Nonlinear spatio-temporal filtering of dynamic PET data using a four-dimensional Gaussian filter and expectation-maximization deconvolution.

We introduce a method for denoising dynamic PET data, spatio-temporal expectation-maximization (STEM) filtering, that combines four-dimensional Gaussian filtering withEMdeconvolution. The initial Gaussian filter suppresses noise at a broad range of spatial and temporal frequencies and EM deconvolution quickly restores the frequencies most important to the signal. We aim to demonstrate that STEM filtering can improve variance in both individual time frames and in parametric images without introducing significant bias. We evaluate STEM filtering with a dynamic phantom study, and with simulated and human dynamic PET studies of a tracer with reversible binding behaviour, [C-11]raclopride, and a tracer with irreversible binding behaviour, [F-18]FDOPA. STEM filtering is compared to a number of established three and four-dimensional denoising methods.
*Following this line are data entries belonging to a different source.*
#[export] Set Default Goal Selector "!".

Declare Scope dc_scope.
Delimit Scope dc_scope with dc.
Open Scope Z_scope.
Open Scope dc_scope.

(** Prove a closed decidable fact by computing its decision. *)
Ltac by_decide := apply (bool_decide_unpack _); vm_compute; exact I.

(** ** Machine words *)

Definition w32 (z : Z) : Z := z mod 2 ^ 32.
Definition w64 (z : Z) : Z := z mod 2 ^ 64.

(** ** The fault and state monad

    A C function is a state transformer that either returns or faults.  A
    fault is a behaviour the code must never show: a dereference of NULL or of
    memory that is not allocated, a lock that the caller waits for and nobody
    will release, a loop that does not end, an [abort()]. *)

Inductive fault :=
  | BadPtr        (* NULL or dangling pointer, or an index out of range *)
  | Deadlock      (* waits for a lock that is held *)
  | NoFuel        (* a loop that did not end within its bound *)
  | Aborted.      (* an explicit abort, or an unbalanced unlock *)

Inductive res (A : Type) :=
  | Ok (a : A)
  | Err (f : fault).
Arguments Ok {A} a.
Arguments Err {A} f.

Definition ST (S A : Type) : Type := S → res (A * S).

Definition st_ret {S A} (a : A) : ST S A := λ s, Ok (a, s).
Definition st_bind {S A B} (m : ST S A) (f : A → ST S B) : ST S B :=
  λ s, match m s with
       | Ok (a, s') => f a s'
       | Err e => Err e
       end.
Definition st_fault {S A} (e : fault) : ST S A := λ _, Err e.
Definition st_get {S} : ST S S := λ s, Ok (s, s).
Definition st_gets {S A} (f : S → A) : ST S A := λ s, Ok (f s, s).
Definition st_put {S} (s : S) : ST S unit := λ _, Ok (tt, s).
Definition st_mod {S} (f : S → S) : ST S unit := λ s, Ok (tt, f s).

(** Run a component's code on the part of a larger state it works on. *)
Definition st_zoom {S T A} (get : S → T) (set : T → S → S) (m : ST T A) : ST S A :=
  λ s, match m (get s) with
       | Ok (a, t) => Ok (a, set t s)
       | Err e => Err e
       end.

Notation "'let!' x ':=' m 'in' k" := (st_bind m (λ x, k))
  (at level 10, x name, m at level 100, k at level 200) : dc_scope.
Notation "m ';;;' k" := (st_bind m (λ _, k))
  (at level 100, k at level 200, right associativity) : dc_scope.

(** A load through a map of cells: an absent cell is a dangling pointer. *)
Definition st_lookup {S V} (sel : S → gmap Z V) (a : Z) : ST S V :=
  λ s, match sel s !! a with
       | Some v => Ok (v, s)
       | None => Err BadPtr
       end.

(** [when c m] is [if (c) m;]. *)
Definition when {S} (c : bool) (m : ST S unit) : ST S unit :=
  if c then m else st_ret tt.

(** A loop of at most [p] rounds, left as soon as a round gives its result:
    the bound is in binary, so that a bound of 2^24 costs nothing to write. *)
Fixpoint iter_upto {S A B} (p : positive) (body : A → ST S (A + B)) (a : A)
  : ST S (A + B) :=
  match p with
  | xH => body a
  | xO q => st_bind (iter_upto q body a) (λ r,
              match r with inl a' => iter_upto q body a' | inr b => st_ret (inr b) end)
  | xI q => st_bind (body a) (λ r,
              match r with
              | inl a1 => st_bind (iter_upto q body a1) (λ r1,
                  match r1 with inl a2 => iter_upto q body a2 | inr b => st_ret (inr b) end)
              | inr b => st_ret (inr b)
              end)
  end.

(** ** Total weakest preconditions

    [wp m Q s]: started in [s], [m] returns (it does not fault) and its result
    and final state satisfy [Q]. *)

Definition wp {S A} (m : ST S A) (Q : A → S → Prop) (s : S) : Prop :=
  match m s with
  | Ok (a, s') => Q a s'
  | Err _ => False
  end.

Create HintDb dcwp.

Section wp_rules.
Context {S : Type}.
Implicit Types s : S.

Lemma wp_ret {A} (a : A) Q s : Q a s → wp (st_ret a) Q s.
Proof. done. Qed.

Lemma wp_bind {A B} (m : ST S A) (f : A → ST S B) Q s :
  wp m (λ a s', wp (f a) Q s') s → wp (st_bind m f) Q s.
Proof. unfold wp, st_bind. by destruct (m s) as [[a s']|]. Qed.

(** The first commands of a program taken together. *)
Lemma wp_assoc {A B C} (m : ST S A) (f : A → ST S B) (g : B → ST S C) Q s :
  wp (st_bind m f) (λ b s', wp (g b) Q s') s → wp (st_bind m (λ a, st_bind (f a) g)) Q s.
Proof.
  unfold wp, st_bind. destruct (m s) as [[a s'] |]; [| done]. by destruct (f a s') as [[b s''] |].
Qed.

Lemma wp_mono {A} (m : ST S A) (P Q : A → S → Prop) s :
  wp m P s → (∀ a s', P a s' → Q a s') → wp m Q s.
Proof. unfold wp. destruct (m s) as [[a s']|]; eauto. Qed.

Lemma wp_conj {A} (m : ST S A) (P Q : A → S → Prop) s :
  wp m P s → wp m Q s → wp m (λ a s', P a s' ∧ Q a s') s.
Proof. unfold wp. destruct (m s) as [[a s']|]; eauto. Qed.

Lemma wp_inv {A} (m : ST S A) Q s :
  wp m Q s → ∃ a s', m s = Ok (a, s') ∧ Q a s'.
Proof. unfold wp. destruct (m s) as [[a s']|]; [eauto | done]. Qed.

Lemma wp_run {A} (m : ST S A) Q s a s' :
  m s = Ok (a, s') → Q a s' → wp m Q s.
Proof. unfold wp. by intros ->. Qed.

Lemma wp_gets {A} (f : S → A) (Q : A → S → Prop) s : Q (f s) s → wp (st_gets f) Q s.
Proof. done. Qed.

Lemma wp_get (Q : S → S → Prop) s : Q s s → wp st_get Q s.
Proof. done. Qed.

Lemma wp_mod (f : S → S) (Q : unit → S → Prop) s : Q tt (f s) → wp (st_mod f) Q s.
Proof. done. Qed.

Lemma wp_lookup {V} (sel : S → gmap Z V) a v (Q : V → S → Prop) s :
  sel s !! a = Some v → Q v s → wp (st_lookup sel a) Q s.
Proof. unfold wp, st_lookup. by intros ->. Qed.

Lemma wp_when (c : bool) (m : ST S unit) (Q : unit → S → Prop) s :
  (c = true → wp m Q s) → (c = false → Q tt s) → wp (when c m) Q s.
Proof. destruct c; [intros H _; by apply H | intros _ H; by apply H]. Qed.

Lemma wp_zoom {T A} (get : S → T) (set : T → S → S) (m : ST T A) Q s :
  wp m (λ a t, Q a (set t s)) (get s) → wp (st_zoom get set m) Q s.
Proof. unfold wp, st_zoom. by destruct (m (get s)) as [[a t]|]. Qed.

(** A bounded loop whose first round already gives the result. *)
Lemma wp_iter_first {A B} p (body : A → ST S (A + B)) a (Q : A + B → S → Prop) s :
  wp (body a) (λ r s', ∃ b, r = inr b ∧ Q (inr b) s') s →
  wp (iter_upto p body a) Q s.
Proof.
  intros H. enough (wp (iter_upto p body a) (λ r s', ∃ b, r = inr b ∧ Q (inr b) s') s).
  { eapply wp_mono; [done |]. by intros ?? (b & -> & ?). }
  induction p as [p IH | p IH |]; simpl; [| | done].
  - apply wp_bind. eapply wp_mono; [exact H |]. intros ?? (b & -> & HQ).
    apply wp_ret. eauto.
  - apply wp_bind. eapply wp_mono; [exact IH |]. intros ?? (b & -> & HQ).
    apply wp_ret. eauto.
Qed.

(** A bounded loop that gives its result after at most [n] rounds more than one. *)
Fixpoint rounds {A B} (body : A → ST S (A + B)) (Q : B → S → Prop) (n : nat) (a : A) (s : S) : Prop :=
  wp (body a) (λ r s',
    match r with
    | inr b => Q b s'
    | inl a' => match n with O => False | Datatypes.S n' => rounds body Q n' a' s' end
    end) s.

Lemma wp_iter_rounds {A B} p (body : A → ST S (A + B)) Q : ∀ n a s,
  rounds body Q n a s →
  wp (iter_upto p body a) (λ r s',
    match r with
    | inr b => Q b s'
    | inl a' => (Pos.to_nat p ≤ n)%nat ∧ rounds body Q (n - Pos.to_nat p) a' s'
    end) s.
Proof.
  assert (∀ n a s, rounds body Q n a s → wp (body a) (λ r s',
    match r with inr b => Q b s' | inl a' => (1 ≤ n)%nat ∧ rounds body Q (n - 1) a' s' end) s) as Hone.
  { intros [| n] a s H; (eapply wp_mono; [exact H |]); intros [a' | b] s' H'; [done | done | | done].
    simpl. rewrite Nat.sub_0_r. split; [lia | done]. }
  induction p as [p IH | p IH |]; intros n a s H; simpl; [| | by apply Hone].
  - apply wp_bind. eapply wp_mono; [by apply Hone |]. intros [a1 | b] s1 H1; [| by apply wp_ret].
    destruct H1 as [L1 H1]. apply wp_bind. eapply wp_mono; [by apply IH |].
    intros [a2 | b] s2 H2; [| by apply wp_ret]. destruct H2 as [L2 H2].
    eapply wp_mono; [by apply IH |]. intros [a3 | b] s3 H3; [| done]. destruct H3 as [L3 H3].
    split; [lia |]. by replace (n - Pos.to_nat p~1)%nat with (n - 1 - Pos.to_nat p - Pos.to_nat p)%nat by lia.
  - apply wp_bind. eapply wp_mono; [by apply IH |]. intros [a1 | b] s1 H1; [| by apply wp_ret].
    destruct H1 as [L1 H1]. eapply wp_mono; [by apply IH |].
    intros [a2 | b] s2 H2; [| done]. destruct H2 as [L2 H2].
    split; [lia |]. by replace (n - Pos.to_nat p~0)%nat with (n - Pos.to_nat p - Pos.to_nat p)%nat by lia.
Qed.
STEM filtering provides substantial improvements in variance in both individual time frames and in parametric images generated with a number of kinetic analysis techniques while introducing little bias. STEM filtering does bias early frames, but this does not affect quantitative parameter estimates. STEM filtering is shown to be superior to the other simple denoising methods studied. STEM filtering is a simple and effective denoising method that could be valuable for a wide range of dynamic PET applications.